New Energy OFDI Goes Strong
Since the turn of the new century, China’s outward foreign direct investment (OFDI) has fast accelerated. In particular, that by high tech companies has been playing a unique and positive role in facilitating domestic industrial technological advancement and optimizing China’s presence in the global economy, noted a commentary by Prof. Lu Feng of the NSD and his co-authors Li Shuangshuang and Wu Sirui. Lately firms in electric vehicle, lithium battery, and photovoltaic industries have posted explosive growth in domestic production and export volume and become active in OFDI. The authors argued that such moves, despite certain downside, are competition-driven in an open environment and needed for Chinese firms to acquire international market share in a long-running and stable fashion as well as for China to rise above the ‘Small Courtyard and High Fence’ tactics of some countries.
Starting at less than USD3 billion in 2002, China’s OFDI rose quickly in the following years and peaked at nearly USD200 billion in 2016. At around USD170 billion in recent years, fluctuations notwithstanding, it puts China in the first or second place in the world. Tech OFDI recorded its apex in 2016, at USD36.3 billion, before going downward in line with policy adjustment. In recent years, it has picked up steam again.
Overseas M&A and investments used to be favored by some Chinese private firms to push their international drive. Some high-profile examples include Huawei’s small-scaled acquisitions in the US at the start of the new millennium; Haier’s construction of an industrial park in South Carolina, USA, and acquisition of an Italian fridge manufacturer; and Lenovo’s (then Legend) USD1.25 billion acquisition of IBM’s global PC business. In the decade between the end of Financial Crisis and the outbreak of the Coronavirus pandemic, Chinese investments took advantage of falling asset prices to strike deals, such as Geely’s USD1.8 billion acquisition of Volvo. Since then, China’s tech OFDI have taken on two noteworthy changes: some mobile phone and semi-conductor companies have relocated their labor-intensive activities to other countries while still retaining core functions in China, and new energy firms have been making waves in overseas undertakings.

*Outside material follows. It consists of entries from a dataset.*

(* ===== verification/BodyDecode.v ===== *)
(** * HTTP/1 body reader: what a chunked message decodes to

    The reader is run to the end of a chunked message that arrives in any
    fragmentation, with any part of it already rewound into the buffer and any
    number of cancelled reads in between.  It returns exactly the payload, ends
    in [Complete], and leaves every byte after the message for the next one. *)

From stdpp Require Import base list numbers strings.
From S2P Require Import Prelude Errors BodyReader BodyReaderSafety.
Local Open Scope Z_scope.

(** ** Streams without errors *)

Definition good_event (ev : rd_event) : Prop :=
  match ev with RData bs => bs <> [] | RPend => True | RErr => False end.

Definition event_bytes (ev : rd_event) : list byte :=
  match ev with RData bs => bs | _ => [] end.

Definition flat (st : list rd_event) : list byte := concat (map event_bytes st).

Definition good_stream (st : list rd_event) : Prop := Forall good_event st.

Electric car companies have vied to set up shop abroad. In May this year, Nezha Automobile broke ground for a factory in Bangkok with annual capacity of 20,000 cars. In June, AION, the new energy arm of Guangzhou Automobile Group, also entered the Thai market with a plan to set up its Southeast Asian headquarters there. In July, SAIC Motor unveiled a plan to build a factory in Europe by riding on the explosive sales growth on the continent, and BYD announced a RMB4.48 billion investment in Brazil to erect a sprawling production base. In August, Thai authorities revealed that Changan Auto will build a USD250 million factory to produce electric and hybrid cars. The authors pointed out that this current wave of OFDI follows that of battery firms dating to before the pandemic and continuing up to these days. Photovoltaic firms, on the other hand, started to invest in assembly lines abroad in the mid 2010s in order to go around the anti-dumping and anti-subsidy taxes imposed by the US government.
China’s tech OFDI has morphed from being driven by M&A to by green investments, and from acquiring technology to exporting technology, according to the authors. Besides, the current round of new energy OFDI sees industrial clusters and supply chain enterprises joining hands in their overseas endeavors. Despite so, tech OFDI merely amounts to a single-digit percentage of the firms’ domestic investments.

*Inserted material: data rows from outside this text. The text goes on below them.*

(** a close-delimited body is everything up to the end of the stream. *)
Theorem close_delimited_decodes (own up : bool) rewind st fuel :
  good_stream st -> zlen rewind + zlen (flat st) <= isize_max ->
  zlen rewind + zlen (flat st) + zlen st < Z.of_nat fuel ->
  exists s', read_all parse fuel
      ((if own then init_close_delimited_owned else init_close_delimited) rewind (new up), st)
      = Some (rewind ++ flat st, s') /\
    body_state s'.1 = Complete (zlen (rewind ++ flat st)) /\ s'.2 = [].
Proof.
  intros Hg Hl Hfuel. pose proof (zlen_nonneg rewind). pose proof (zlen_nonneg (flat st)).
  destruct (read_all_until_close fuel 0 rewind
    ((if own then init_close_delimited_owned else init_close_delimited) rewind (new up), st))
    as (s' & Hall & Hc & Hnil); [|done|].
  - split; simpl; [by destruct own|done| |destruct own; [done|]|done|lia].
    + unfold rewound. destruct own; simpl; unfold init_close_delimited, prepare_buf.
      * destruct (decide (rewind = [])) as [->|]; auto.
      * case_bool_decide; subst; auto.
    + apply prepare_buf_fields.
  - exists s'. split; [done|]. rewrite Hc. split; [|done]. f_equal. simpl.
    rewrite zlen_app. unfold isize_max in Hl.
    rewrite (wadd_small 0 (zlen rewind + zlen (flat st))); [lia|lia|lia|uz].
Qed.

End contract.

(** ** The theorems at a concrete message *)

Definition wit_chunk (d : string) : chunk :=
  {| c_line := hex_line (zlen (bytes_of d)); c_data := bytes_of d |}.

(** Two chunks and a trailer; the message is cut inside the first chunk line, in
    the data and in the trailer, one read is cancelled, and a request follows. *)
Definition wit_chunks : list chunk := [wit_chunk "hello"; wit_chunk "pingora"].
Definition wit_trailers : list (list byte) := [bytes_of "a: b"].
Definition wit_message : list byte := message wit_chunks (hex_line 0) wit_trailers.
Definition wit_next : list byte := bytes_of "GET /".
Definition wit_stream : list rd_event :=
  let w := wit_message ++ wit_next in
  [RPend; RData (ztake 5 (zdrop 2 w)); RPend; RData (ztake 18 (zdrop 7 w)); RData (zdrop 25 w)].

Lemma wit_message_ok : message_ok ref_parse wit_chunks (hex_line 0) wit_trailers.
Proof.
  assert (H : forall n, 0 <= n < usize_mod -> good_line ref_parse (hex_line n) n)
    by apply ref_parse_hex.
  split; [|split; [|split; [|done]]].
  - repeat apply Forall_cons_2; try apply Forall_nil_2; (split; [by apply H|done]).
  - by apply H.
  - by repeat constructor.
Qed.

Lemma wit_good_stream : good_stream wit_stream.
Proof. repeat constructor; done. Qed.

Lemma chunked_message_decodes_witness :
  exists s', read_all ref_parse 400 (init_chunked (ztake 2 wit_message) (new true), wit_stream)
      = Some (bytes_of "hellopingora", s') /\
    body_state s'.1 = Complete 12 /\
    default [] (body_buf_overread s'.1) ++ flat s'.2 = bytes_of "GET /".
Proof.
  apply (chunked_message_decodes ref_parse false true (ztake 2 wit_message) wit_stream
           wit_chunks (hex_line 0) wit_trailers wit_next 400);
    [apply wit_message_ok|apply wit_good_stream|reflexivity|vm_compute; discriminate|reflexivity].
Defined.

Lemma content_length_decodes_witness :
  exists s', read_all ref_parse 100
      (init_content_length 5 (bytes_of "he") (new false),
       [RPend; RData (bytes_of "l"); RData (bytes_of "loGET /")])
      = Some (bytes_of "hello", s') /\
    body_state s'.1 = Complete 5 /\
    default [] (body_buf_overread s'.1) ++ flat s'.2 = bytes_of "GET /".
Proof.
  apply (content_length_decodes ref_parse false false (bytes_of "he")
    [RPend; RData (bytes_of "l"); RData (bytes_of "loGET /")]
    (bytes_of "hello") (bytes_of "GET /") 100);
    [repeat constructor; discriminate|reflexivity|vm_compute; discriminate|reflexivity].
Defined.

The authors pointed out that domestic and overseas investments seem to compete with each other in a static sense, but all-round analyses would bear out their complementary and mutually facilitating roles. Given that some Chinese companies have incurred big losses due to local investigations in the name of tax evasion or money laundering, the authors advised the authorities to offer risk warning and compliance guidance based on systematic research, and provide assistance and interventions when companies are subject to unfair treatment. What’s also important is to improve the statistics work on tech firms so as to enable dynamic assessment of situations and preempt potential risks. Lastly, the authors suggested staying mindful of the possible negative impact of tech OFDI on domestic investments. Efforts are needed to spur economic and income recovery, in order that increasing consumption gives enterprises confidence and allows them to run both domestic and overseas operations in a more rational and sustainable way.